Life has become quite a rat race, and eating has become a hurried ritual we perform each day just for the sake of sustenance. We simply stuff ourselves with anything and everything, not thinking about the consequences while doing so. It shouldn’t come as a surprise that maintaining a healthy weight under such circumstances is tough, and losing weight is even tougher.

Eating right is always the right way to begin when it comes to losing weight. Studies have revealed that there some foods that can help you along your weight-loss journey, when incorporated into a healthful and active lifestyle. The secret is to opt for nutrient-dense foods, such as those rich in protein and fiber.

Here is the list of 10 weight-friendly foods that you should consider including in your diet:

Grapefruit

Grapefruit can suppress your appetite, so eating a grapefruit half an hour before your next meal can prevent you from overeating.

Moreover, grapefruit can also reduce insulin resistance (a metabolic abnormality) and prevent the occurrence of chronic diseases.

Egg Yolks

Egg yolks are one of the most nutrient-dense sources of food.

Having an egg as part of breakfast can help in suppressing your appetite later during the day – helping you eat lesser than you would if you had chosen a refined carb breakfast.

Nuts

Contrary to popular opinion, nuts are not fattening, if consumed in moderation. Containing the perfect balance of proteins, fiber and healthy fats, nuts must be your go-to evening snack!

Moreover, since nuts improve metabolic health, including nuts in your diet can help you stay both healthy and slim.

Avocados

While most other fruits are loaded with carbs, avocados are loaded with healthy fats. But that is just one reason why avocados are great to include in your weight-loss diet!

Avocados are also high in water and fiber, and also contribute to an increase carotenoid antioxidant absorption when consumed with other vegetables.

Oatmeal

Oatmeal is another ideal breakfast choice due to its rich fiber content, which gives you the feeling of being full later during the day – helping you skip the need for a mid-morning snack.

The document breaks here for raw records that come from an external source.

(* ===== verification/JsonSample.v ===== *)
(** A text form of values, for examples: one with the properties that [JsonText] asks for. It
    writes the constructors and their contents as octets, and each octet as two letters, in
    braces. *)

From Stdlib Require Import Ascii String.
From stdpp Require Import prelude strings.
From S2P Require Import Prelude BTree Text Strings Octets Json FolderDisk EventFrames.

(** ** Values as octets *)
Definition pack_text (t : text) : text := (t ≫= fun c => ["1"%char; c]) ++ ["0"%char].

Definition pack_all {A} (pack_value : A -> text) (l : list A) : text := (l ≫= fun x => "1"%char :: pack_value x) ++ ["0"%char].

Fixpoint pack_value (v : Value) : text :=
  match v with
  | Null => lit "n"
  | Bool b => if b then lit "t" else lit "f"
  | Number l => "d"%char :: pack_text l
  | Json.String s => "s"%char :: pack_text s
  | Array l => "a"%char :: pack_all pack_value l
  | Object m => "o"%char :: pack_all (fun e => pack_text e.1 ++ pack_value e.2) m
  end.

Fixpoint unpack_all {A} (unpack_value : text -> option (A * text)) (n : nat) (t : text) : option (list A * text) :=
  match n, t with
  | S n, c :: t =>
      if bool_decide (c = "1"%char) then '(x, t) ← unpack_value t; '(l, t) ← unpack_all unpack_value n t; Some (x :: l, t) else Some ([], t)
  | _, _ => None
  end.

Definition unpack_octet (t : text) : option (ascii * text) := match t with c :: t => Some (c, t) | [] => None end.
Definition unpack_text (t : text) : option (text * text) := unpack_all unpack_octet (length t) t.

Fixpoint unpack_value (depth : nat) (t : text) : option (Value * text) :=
  match depth, t with
  | S depth, c :: t =>
      if bool_decide (c = "n"%char) then Some (Null, t)
      else if bool_decide (c = "t"%char) then Some (Bool true, t)
      else if bool_decide (c = "f"%char) then Some (Bool false, t)
      else if bool_decide (c = "d"%char) then prod_map Number id <$> unpack_text t
      else if bool_decide (c = "s"%char) then prod_map Json.String id <$> unpack_text t
      else if bool_decide (c = "a"%char) then prod_map Array id <$> unpack_all (unpack_value depth) (length t) t
      else prod_map Object id <$> unpack_all (fun t => '(k, t) ← unpack_text t; '(v, t) ← unpack_value depth t; Some ((k, v), t)) (length t) t
  | _, _ => None
  end.

Lemma unpack_pack_all {A} (pack_value : A -> text) unpack_value n l rest :
  (forall x t, x ∈ l -> unpack_value (pack_value x ++ t) = Some (x, t)) -> length l < n -> unpack_all unpack_value n (pack_all pack_value l ++ rest) = Some (l, rest).
Proof.
  revert n. induction l as [|x l IH]; intros [|n] Hx Hn; cbn [length] in Hn; try lia; [done|].
  assert (pack_all pack_value (x :: l) = "1"%char :: pack_value x ++ pack_all pack_value l) as ->. { unfold pack_all. by rewrite bind_cons, <- app_assoc. }
  cbn [app unpack_all]. rewrite <- app_assoc, bool_decide_eq_true_2, Hx by (done || by left). cbn [mbind option_bind].
  rewrite IH; [done| |lia]. intros y t Hy. apply Hx. by right.
Qed.

Lemma pack_all_length {A} (pack_value : A -> text) l : length l < length (pack_all pack_value l).
Proof. unfold pack_all. induction l as [|x l IH]; [cbn; lia|]. rewrite bind_cons. cbn [length app]. rewrite <- app_assoc, length_app. lia. Qed.

Lemma unpack_pack_text t rest : unpack_text (pack_text t ++ rest) = Some (t, rest).
Proof.
  unfold unpack_text. change (pack_text t) with (pack_all (fun c => [c]) t). apply unpack_pack_all; [done|]. eapply Nat.lt_le_trans; [apply (pack_all_length (fun c => [c]))|].
  rewrite length_app. apply Nat.le_add_r.
Qed.

Lemma unpack_pack v depth rest : nesting v < depth -> unpack_value depth (pack_value v ++ rest) = Some (v, rest).
Proof.
  revert depth rest. induction v as [|b|l|s|l IH|m IH] using Value_ind; intros [|depth] rest Hd; try lia.
  - done.
  - by destruct b.
  - cbn. by rewrite unpack_pack_text.
  - cbn. by rewrite unpack_pack_text.
  - cbn [pack_value app unpack_value]. rewrite !bool_decide_eq_false_2, bool_decide_eq_true_2 by done. rewrite unpack_pack_all; [done| |].
    + intros x t Hx. rewrite Forall_forall in IH. apply IH; [done|]. cbn [nesting] in Hd. pose proof (max_list_elem_of_le (nesting x) (nesting <$> l) ltac:(by apply list_elem_of_fmap_2)). lia.
    + rewrite length_app. pose proof (pack_all_length pack_value l). lia.
  - cbn [pack_value app unpack_value]. rewrite !bool_decide_eq_false_2 by done. rewrite unpack_pack_all; [done| |].
    + intros [k x] t Hx. cbn [fst snd]. rewrite <- app_assoc, unpack_pack_text. cbn [mbind option_bind]. rewrite Forall_forall in IH. rewrite (IH (k, x) Hx); [done|].
      rewrite nesting_object in Hd. pose proof (max_list_elem_of_le (nesting x) ((fun e => nesting e.2) <$> m) ltac:(by apply (list_elem_of_fmap_2 (fun e => nesting e.2) m (k, x)))). cbn. lia.
    + rewrite length_app. pose proof (pack_all_length (fun e : text * Value => pack_text e.1 ++ pack_value e.2) m). lia.
Qed.

(** ** Octets as letters *)
Definition letter (n : nat) : ascii := ascii_of_nat (97 + n).
Definition value_of (c : ascii) : nat := nat_of_ascii c - 97.

Fixpoint unpair (t : text) : text :=
  match t with a :: b :: t => ascii_of_nat (16 * value_of a + value_of b) :: unpair t | _ => [] end.

Definition letters (t : text) : text := t ≫= fun c => [letter (nat_of_ascii c / 16); letter (nat_of_ascii c mod 16)].

Lemma letters_octet c : ascii_of_nat (16 * value_of (letter (nat_of_ascii c / 16)) + value_of (letter (nat_of_ascii c mod 16))) = c.
Proof. destruct c as [[] [] [] [] [] [] [] []]; vm_compute; done. Qed.

Lemma unpair_letters t c : unpair (letters t ++ [c]) = t.
Proof. induction t as [|d t IH]; [done|]. unfold letters. rewrite bind_cons. cbn [app unpair]. rewrite letters_octet. f_equal. apply IH. Qed.

Definition is_letter (c : ascii) : bool := (97 <=? nat_of_ascii c) && (nat_of_ascii c <=? 112).

Lemma letters_letters t : Forall (fun c => is_letter c = true) (letters t).
Proof. induction t as [|c t IH]; [constructor|]. unfold letters. rewrite bind_cons. repeat constructor; [by destruct c as [[] [] [] [] [] [] [] []]..|exact IH]. Qed.

Lemma letters_not c t : is_letter c = false -> c ∉ letters t.
Proof. intros Hc Hin. pose proof (letters_letters t) as H. rewrite Forall_forall in H. specialize (H c Hin). congruence. Qed.

(** ** The text *)
Definition sample_to_string (v : Value) : text := lit "{" ++ letters (pack_value v) ++ lit "}".

Definition sample_from_str (t : text) : option Value :=
  match t with _ :: t => fst <$> unpack_value 128 (unpair t) | [] => None end.

#[export] Instance sample_json : JsonText sample_to_string sample_from_str.
Proof.
  split.
  - intros v _ Hn. unfold sample_from_str, sample_to_string. change (lit "{" ++ ?t) with ("{"%char :: t). cbv iota. rewrite (unpair_letters _ "}"%char). rewrite <- (app_nil_r (pack_value v)). by rewrite unpack_pack.
  - intros v. unfold sample_to_string. rewrite !not_elem_of_app. split; (split_and!; [by_decide|by apply letters_not|by_decide]).
  - intros v. apply utf8_ascii. unfold sample_to_string. rewrite !Forall_app. split_and!; [by repeat constructor| |by repeat constructor].
    eapply Forall_impl; [apply letters_letters|]. intros c Hc. unfold is_letter in Hc. apply andb_true_iff in Hc as [_ Hc%Nat.leb_le]. unfold is_ascii. apply N.ltb_lt. unfold nat_of_ascii in Hc. lia.
  - intros m. by eexists.
Qed.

Oats are also low in calories, and compliment your calorie-restricted diet well.

Tuna

Here’s another low-calorie, high-protein food for all you non-vegetarians out there. What’s more, this lean fish is rich in amino acids required by the body for growth and maintenance of lean muscle tissue!

Choose tuna that has been canned in water, not oil. And remember, as with all foods, moderation is key because the mercury in tuna is not recommended for everyday eating.

Leafy Greens & Leafy Vegetables

Leafy greens like kale, spinach, collards, and swiss chards and cruciferous vegetables like broccoli, cauliflower, cabbage and brussels sprouts increase the quantity of your meals, without contributing to too many calories.

Moreover, being low in carbs and high in fiber, they make a great choice for a weight-loss diet.

Beans/Legumes

Beans and other legumes including lentils, black beans, kidney beans and some others are also ideal for you if you are looking to shed some pounds.

With a high protein and fiber content, they make you feel full and help you avoid the unnecessary calories.

Soups

The high content of water in soups makes them a filling food, but with a low energy density.

Studies have also shown that, by adding water to your regular meal and turning it into a soup, you are likely to feel more satisfied with a lesser quantity of food and fewer calories.

Yogurt

Yogurt that contains probiotic bacteria can enhance the functionality of the gut, protecting the body against inflammation and leptin resistance, one of the major hormonal causes of obesity.

Having said that, remember to choose full-fat yogurt with live, active cultures as other types of yogurt contain virtually no probiotics and can be high in sugar content.